La décision du nouveau maire de Saint-Denis, Bally Bagayoko, d’instaurer un désarmement progressif de la police municipale suscite un profond malaise parmi les agents. Élu lors des élections municipales du 15 mars, M. Bagayoko a annoncé qu’il ne renouvellerait plus les munitions pour les lanceurs de balles de défense (LBD), une mesure qui remet en question la sécurité des policiers sur le terrain.
EN BREF
- Le maire de Saint-Denis annonce un désarmement progressif de la police municipale.
- 90 policiers auraient demandé leur mutation vers d’autres municipalités.
- Cette décision suscite des tensions et un malaise au sein des agents de police.
Selon des sources policières, jusqu’à 90 des 140 agents de la police municipale envisagent de quitter leurs postes, un chiffre qui témoigne d’un sentiment de désaveu généralisé. Les policiers s’interrogent sur leur sécurité, alors que cette décision de désarmement est perçue comme un signal de défiance à leur égard.
Les déclarations du président de la Fédération nationale de la police municipale de France (FNPMF), Thierry Colomar, remettent en question la véracité des chiffres avancés. Selon lui, bien que les demandes de mutation ne soient pas formalisées comme dans le secteur privé, il est plausible que plusieurs agents cherchent à changer de municipalité. « Il y a 4 500 postes vacants en France », souligne-t-il, condamnant la décision du maire.
Pour les agents de police, cette politique de désarmement est vécue comme une rupture avec les mesures de sécurité qui avaient été instaurées par l’ancien maire, Mathieu Hanotin, qui avait fortement investi dans la police municipale. Les policiers se souviennent des années où leur sécurité était une priorité, avec la construction d’un nouveau commissariat et le renforcement des effectifs. « Nous avons le droit de rentrer chez nous en vie », déclare un policier, qui craint que le désarmement n’expose les agents à des dangers accrus.

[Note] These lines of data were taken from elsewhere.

(** X13: two spellings of one header make the extraction depend on the
    order in which Go visits the map: when a request holds two different
    keys that both normalize to the name of the signature, each of the two
    orders is one that [range] may follow, and the signature extracted is
    the value of whichever key is visited last. *)
Theorem ExtractWebhookHeaders_conflict (unicode_ToLower : string -> string)
    (k1 k2 v1 v2 : string) :
  k1 <> k2 ->
  normalize_key unicode_ToLower k1 = "x-webhook-signature" ->
  normalize_key unicode_ToLower k2 = "x-webhook-signature" ->
  let headers : gmap string string := <[k1 := v1]> {[ k2 := v2 ]} in
  range_order [k1; k2] headers
  /\ range_order [k2; k1] headers
  /\ WebhookHeaders.Signature (ExtractWebhookHeaders unicode_ToLower headers [k1; k2]) = v2
  /\ WebhookHeaders.Signature (ExtractWebhookHeaders unicode_ToLower headers [k2; k1]) = v1.
Proof.
  intros Hne Hn1 Hn2. cbv zeta.
  assert (Hord : range_order [k1; k2] (<[k1 := v1]> ({[ k2 := v2 ]} : gmap string string))).
  { unfold range_order.
    rewrite map_to_list_insert by (apply lookup_singleton_ne; congruence).
    rewrite map_to_list_singleton. reflexivity. }
  split; [exact Hord|].
  split; [unfold range_order in *; rewrite <- Hord; apply Permutation_swap|].
  unfold ExtractWebhookHeaders, normalizeHeaders.
  cbn [WebhookHeaders.Signature fold_left].
  rewrite lookup_insert_eq, lookup_insert_ne, lookup_singleton_eq by congruence.
  rewrite Hn1, Hn2.
  split.
  - rewrite lookup_insert_eq. reflexivity.
  - rewrite lookup_insert_eq. reflexivity.
Qed.

Lemma ExtractWebhookHeaders_conflict_witness :
  WebhookHeaders.Signature
    (ExtractWebhookHeaders (fun s => s)
       (<["X-Webhook-Signature" := "sha256=aa"]> {[ "x_webhook_signature" := "sha256=bb" ]})
       ["X-Webhook-Signature"; "x_webhook_signature"]) = "sha256=bb"
  /\ WebhookHeaders.Signature
       (ExtractWebhookHeaders (fun s => s)
          (<["X-Webhook-Signature" := "sha256=aa"]> {[ "x_webhook_signature" := "sha256=bb" ]})
          ["x_webhook_signature"; "X-Webhook-Signature"]) = "sha256=aa".
Proof.
  pose proof (ExtractWebhookHeaders_conflict (fun s => s)
                "X-Webhook-Signature" "x_webhook_signature" "sha256=aa" "sha256=bb"
                ltac:(discriminate) eq_refl eq_refl) as (_ & _ & H12 & H21).
  split; [exact H12|exact H21].
Defined.
(** ** The event of a webhook *)



(** ** The shape of a signature *)

Module SHA256Facts.

Import SHA256.

Lemma round_length (st : list Z) (kw : Z * Z) :
  List.length (round st kw) = List.length st.
Proof.
  destruct st as [|a [|b [|c [|d [|e [|f [|g [|h [|i t]]]]]]]]]; reflexivity.
Qed.

Lemma fold_round_length (kws : list (Z * Z)) :
  forall st, List.length (fold_left round kws st) = List.length st.
Proof.
  induction kws as [|kw kws IH]; intros st; [reflexivity|].
  cbn [fold_left]. rewrite IH. apply round_length.
Qed.

Lemma compress_length (h block : list Z) :
  List.length (compress h block) = List.length h.
Proof.
  unfold compress. rewrite length_map, length_combine, fold_round_length. lia.
Qed.

Lemma blocks_length (n : nat) :
  forall h bs, List.length (blocks n h bs) = List.length h.
Proof.
  induction n as [|n IH]; intros h bs; [reflexivity|].
  cbn [blocks]. rewrite IH. apply compress_length.
Qed.

Lemma be_bytes_length (n : nat) (z : Z) : List.length (be_bytes n z) = n.
Proof. induction n as [|n IH]; [reflexivity|]. cbn [be_bytes List.length]. now rewrite IH. Qed.

Lemma concat_be_bytes_length (ws : list Z) :
  List.length (List.concat (List.map (be_bytes 4) ws)) = (4 * List.length ws)%nat.
Proof.
  induction ws as [|w ws IH]; [reflexivity|].
  cbn [List.map List.concat]. rewrite length_app, be_bytes_length, IH.
  cbn [List.length]. lia.
Qed.

(** A digest has 32 bytes. *)
Lemma Sum256_length (msg : list Z) : List.length (Sum256 msg) = 32%nat.
Proof.
  unfold Sum256. rewrite concat_be_bytes_length, blocks_length. reflexivity.
Qed.

End SHA256Facts.

Lemma EncodeToString_length (bs : list Z) :
  String.length (Hex.EncodeToString bs) = (2 * List.length bs)%nat.
Proof.
  induction bs as [|b bs IH]; [reflexivity|].
  cbn [Hex.EncodeToString String.length List.length]. rewrite IH. lia.
Qed.

Lemma expected_signature_shape (payload timestamp secret : string) :
  String.length (expected_signature payload timestamp secret) = 71%nat
  /\ prefixb "sha256=" (expected_signature payload timestamp secret) = true.
Proof.
  unfold expected_signature, hmac_sha256_hex. split; [|reflexivity].
  change (String.length ("sha256=" ++ ?s)) with (7 + String.length s)%nat.
  rewrite EncodeToString_length.
  unfold HMAC.Sum. rewrite SHA256Facts.Sum256_length. reflexivity.
Qed.

Lemma VerifyWebhook_nonempty (payload signature timestamp secret : string)
    (tolerance now : Z) :
  VerifyWebhook payload signature timestamp secret tolerance now = true ->
  payload <> EmptyString /\ signature <> EmptyString
  /\ timestamp <> EmptyString /\ secret <> EmptyString.
Proof.
  intros Hv. repeat split; intros ->;
    rewrite VerifyWebhook_empty in Hv by auto; discriminate.
Qed.

(** X15: a webhook that verifies pins its signature down: the signature
    is the text sha256= followed by the lower-case hexadecimal HMAC-SHA256
    of the timestamp, a dot and the payload, 71 bytes in all, the timestamp
    is a decimal integer, and no other signature verifies for the same
    payload, timestamp and secret, at any time and under any tolerance. *)
Theorem VerifyWebhook_signature_unique (payload signature timestamp secret : string)
    (tolerance now : Z) :
  VerifyWebhook payload signature timestamp secret tolerance now = true ->
  signature = "sha256=" ++ hmac_sha256_hex secret (timestamp ++ "." ++ payload)
  /\ String.length signature = 71%nat
  /\ prefixb "sha256=" signature = true
  /\ is_Some (Strconv.ParseInt timestamp)
  /\ (forall signature' tolerance' now',
        VerifyWebhook payload signature' timestamp secret tolerance' now' = true ->
        signature' = signature).
Proof.
  intros Hv.
  destruct (VerifyWebhook_nonempty _ _ _ _ _ _ Hv) as (Hp & Hs & Ht & Hk).
  apply VerifyWebhook_accepts in Hv as (ts & Hts & _ & Hsig); try assumption.
  split; [exact Hsig|].
  rewrite Hsig.
  split; [apply expected_signature_shape|].
  split; [apply expected_signature_shape|].
  split; [rewrite Hts; eauto|].
  intros signature' tolerance' now' Hv'.
  destruct (VerifyWebhook_nonempty _ _ _ _ _ _ Hv') as (_ & Hs' & _ & _).
  apply VerifyWebhook_accepts in Hv' as (ts' & _ & _ & Hsig'); assumption.
Qed.
(* ===== verification/_CoqProject ===== *)
-Q . S2P
Prelude.v
Wire.v
Base64.v
Json.v
Serialization.v
ServerState.v
ServerMethods.v
ServerLogic.v
ServerInv.v
ServerSync.v
ServerSystem.v
ServerSpecs.v
ServerDispatch.v
ServerDefined.v
ServerLifecycle.v
ServerGraph.v
ServerScenarios.v
CallbackQueue.v
Client.v
Text.v
MessageDefinitionCache.v
SchemaText.v
ParameterInterface.v
BridgeParams.v
BridgeTables.v
ServerRuns.v
BridgeSync.v
BridgeUpdate.v
BridgeRefresh.v
GenericClient.v
Ros2Bridge.v
Ros2Handlers.v
Ros2System.v
Ros2Specs.v
Ros2Scenarios.v
Ros1Bridge.v
Ros1System.v
Ros1Specs.v
Ros1Scenarios.v
Standard.v
HttpServer.v
Control.v
SendQueue.v
Delivery.v
GenericPubSub.v
ServerFactory.v
Ros1Service.v
QueuedServer.v
BridgeDefined.v
Ros1Defined.v
Ros2Params.v
Ros2Defined.v
Races.v
Lifecycle.v
Ros2Lifecycle.v
Ros1Lifecycle.v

Les retours d’expérience des policiers de terrain sont révélateurs. « Nous sommes plusieurs dizaines à vouloir partir », confie un autre agent sous couvert d’anonymat. Cette envie de mutation est alimentée par la crainte d’un environnement de travail devenu hostile depuis l’élection de Bally Bagayoko. « On en parle tous entre nous », explique-t-il. « La quasi-totalité des groupes d’intervention souhaite quitter la commune. »
En réponse aux inquiétudes des agents, le maire a tenté de rassurer en expliquant que le désarmement serait progressif et en concertation avec les personnels et les habitants. « Nous allons réinterroger l’ensemble de l’armement de la police municipale », a-t-il déclaré, tout en insistant sur le besoin d’une police de proximité.
Les habitants, quant à eux, sont divisés sur la question. Si certains estiment qu’il est nécessaire de garder les armes pour garantir la sécurité, d’autres plaident pour une approche plus pacifique de la police. « On ne veut pas de cow-boys, on veut une police de proximité », s’exclame un riverain, tandis qu’un autre affirme que le LBD a montré ses dangers.
Dans ce contexte de tensions, des réunions entre les policiers et la municipalité sont prévues pour discuter du futur de la police municipale. Des mesures de protection ont été recommandées aux agents, qui doivent désormais limiter leurs interventions aux appels urgents. Ce cadre de travail restreint est perçu comme une nécessité face à une situation devenue délicate.
Les prochaines semaines seront cruciales pour comprendre comment cette politique de désarmement sera mise en œuvre et comment elle affectera le moral et la sécurité des agents de police. La pression monte, et les décisions qui seront prises pourraient avoir des répercussions significatives sur la sécurité publique à Saint-Denis.